Record set:
Lemma send_failure_keeps_current_notifications_witness :
  current_notifications (final (send C (Throws unavailable) (after_A_B (Some 2))))
  = [A; B] ∧
  current_notifications (after_A_B (Some 2)) = [A; B].
Proof.
  destruct (send_failure_keeps_current_notifications
              (after_A_B (Some 2)) C unavailable) as (Hcur & _ & Hfront);
    [reflexivity|].
  destruct (Hfront A [B]) as [_ Hback]; [reflexivity | reflexivity |].
  split; [exact Hback | reflexivity].
Defined.

(** C2, refuted as stated: with limit 2 and [A], [B] in the deque, the
    platform's [_send] raises [CancelledError] for [C]. The clause
    [except Exception] does not catch it: [A], taken out to make room, is not
    put back, and the deque is [B]. *)
Lemma cancelled_send_loses_oldest :
  current_notifications (after_A_B (Some 2)) = [A; B] ∧
  result (send C (Throws CancelledError) (after_A_B (Some 2))) = Raised CancelledError ∧
  current_notifications after_A_B_cancelled_C = [B] ∧
  current_notifications after_A_B_cancelled_C
  ≠ current_notifications (after_A_B (Some 2)).
Proof. split_and!; try reflexivity. vm_compute. discriminate. Qed.

(** C4, as the code has it. When the platform's [_send] is called and raises
    an exception that derives from [Exception], [send] returns normally; all
    that follows the call is one warning to the logger. An exception that does
    not derive from [Exception] reaches the caller of [send], and nothing is
    logged. *)
Theorem send_failure_returns w n e st repl :
  CallSend n st repl ∈ emitted (send n (Throws e) w) →
  (is_Exception e = true →
   result (send n (Throws e) w) = Returned tt ∧
   emitted (send n (Throws e) w)
   = [CallSend n st repl; LogWarning "Notification failed"]) ∧
  (is_Exception e = false →
   result (send n (Throws e) w) = Raised e ∧
   emitted (send n (Throws e) w) = [CallSend n st repl]).
Proof.
  destruct w as [h s]. destruct s as [nm ic lim cur idx].
  run_M. unfold with_self, with_object, set_current. simpl.
  destruct (negb (opt_str_truthy (icon (h n)))); simpl;
    (case_decide as Hfull; simpl; [destruct cur as [|x cur]; simpl|]);
    destruct (is_Exception e); simpl;
    intros Hin;
    try (by apply elem_of_nil in Hin);
    apply elem_of_cons in Hin as [Heq|Hin];
    try (apply elem_of_cons in Hin as [Heq|Hin]; [discriminate|]);
    try (by apply elem_of_nil in Hin);
    simplify_eq; split; intros; done.
Qed.

Lemma send_failure_returns_witness :
  result (send C (Throws unavailable) (after_A_B (Some 2))) = Returned tt.
Proof.
  refine (proj1 (proj1 (send_failure_returns (after_A_B (Some 2)) C unavailable
                   (set_icon (Some "x.png") plain) (Some A) _) _)).
  - vm_compute. apply list_elem_of_here.
  - reflexivity.
Defined.

(** C4, refuted as stated: the platform's [_send] is called and raises
    [CancelledError]; [send] does not return normally, it raises. *)
Lemma cancelled_send_raises :
  CallSend C (set_icon (Some "x.png") plain) (Some A)
    ∈ emitted (send C (Throws CancelledError) (after_A_B (Some 2))) ∧
  result (send C (Throws CancelledError) (after_A_B (Some 2))) ≠ Returned tt.
Proof. split; [vm_compute; apply list_elem_of_here|]. vm_compute. discriminate. Qed.

(** ** [clear_all] *)

(** C5, as the code has it. [clear_all] empties the deque and the index when
    the platform's [_clear_all] returns. When that call raises, the exception
    reaches the caller and the deque and the index stay as they were. *)
Theorem clear_all_follows_platform w p :
  match p with
  | Answers _ =>
      result (clear_all p w) = Returned tt ∧
      current_notifications (final (clear_all p w)) = [] ∧
      _notification_for_nid (self (final (clear_all p w))) = ∅
  | Throws e =>
      result (clear_all p w) = Raised e ∧
      final (clear_all p w) = w
  end.
Proof. rewrite clear_all_spec. by destruct p as [[]|e]. Qed.

(** C5, refuted as stated: with [A] delivered and a platform whose
    [_clear_all] raises, [clear_all] leaves [A] in the deque and in the
    index. *)
Lemma clear_all_failure_keeps_registry :
  let w' := final (clear_all (Throws unavailable)
                     (run [Send A (Answers (IdInt 1))] (start objects (notifier None)))) in
  ¬ (current_notifications w' = [] ∧ _notification_for_nid (self w') = ∅).
Proof. simpl. intros [Hcur _]. vm_compute in Hcur. discriminate. Qed.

Action item: Lines are to be repeated exactly from the one that contains "match p with" through the last line of the listing, with both ends kept and no others added.

Response to this exercise:
  match p with
  | Answers _ =>
      result (clear_all p w) = Returned tt ∧
      current_notifications (final (clear_all p w)) = [] ∧
      _notification_for_nid (self (final (clear_all p w))) = ∅
  | Throws e =>
      result (clear_all p w) = Raised e ∧
      final (clear_all p w) = w
  end.
Proof. rewrite clear_all_spec. by destruct p as [[]|e]. Qed.

(** C5, refuted as stated: with [A] delivered and a platform whose
    [_clear_all] raises, [clear_all] leaves [A] in the deque and in the
    index. *)
Lemma clear_all_failure_keeps_registry :
  let w' := final (clear_all (Throws unavailable)
                     (run [Send A (Answers (IdInt 1))] (start objects (notifier None)))) in
  ¬ (current_notifications w' = [] ∧ _notification_for_nid (self w') = ∅).
Proof. simpl. intros [Hcur _]. vm_compute in Hcur. discriminate. Qed.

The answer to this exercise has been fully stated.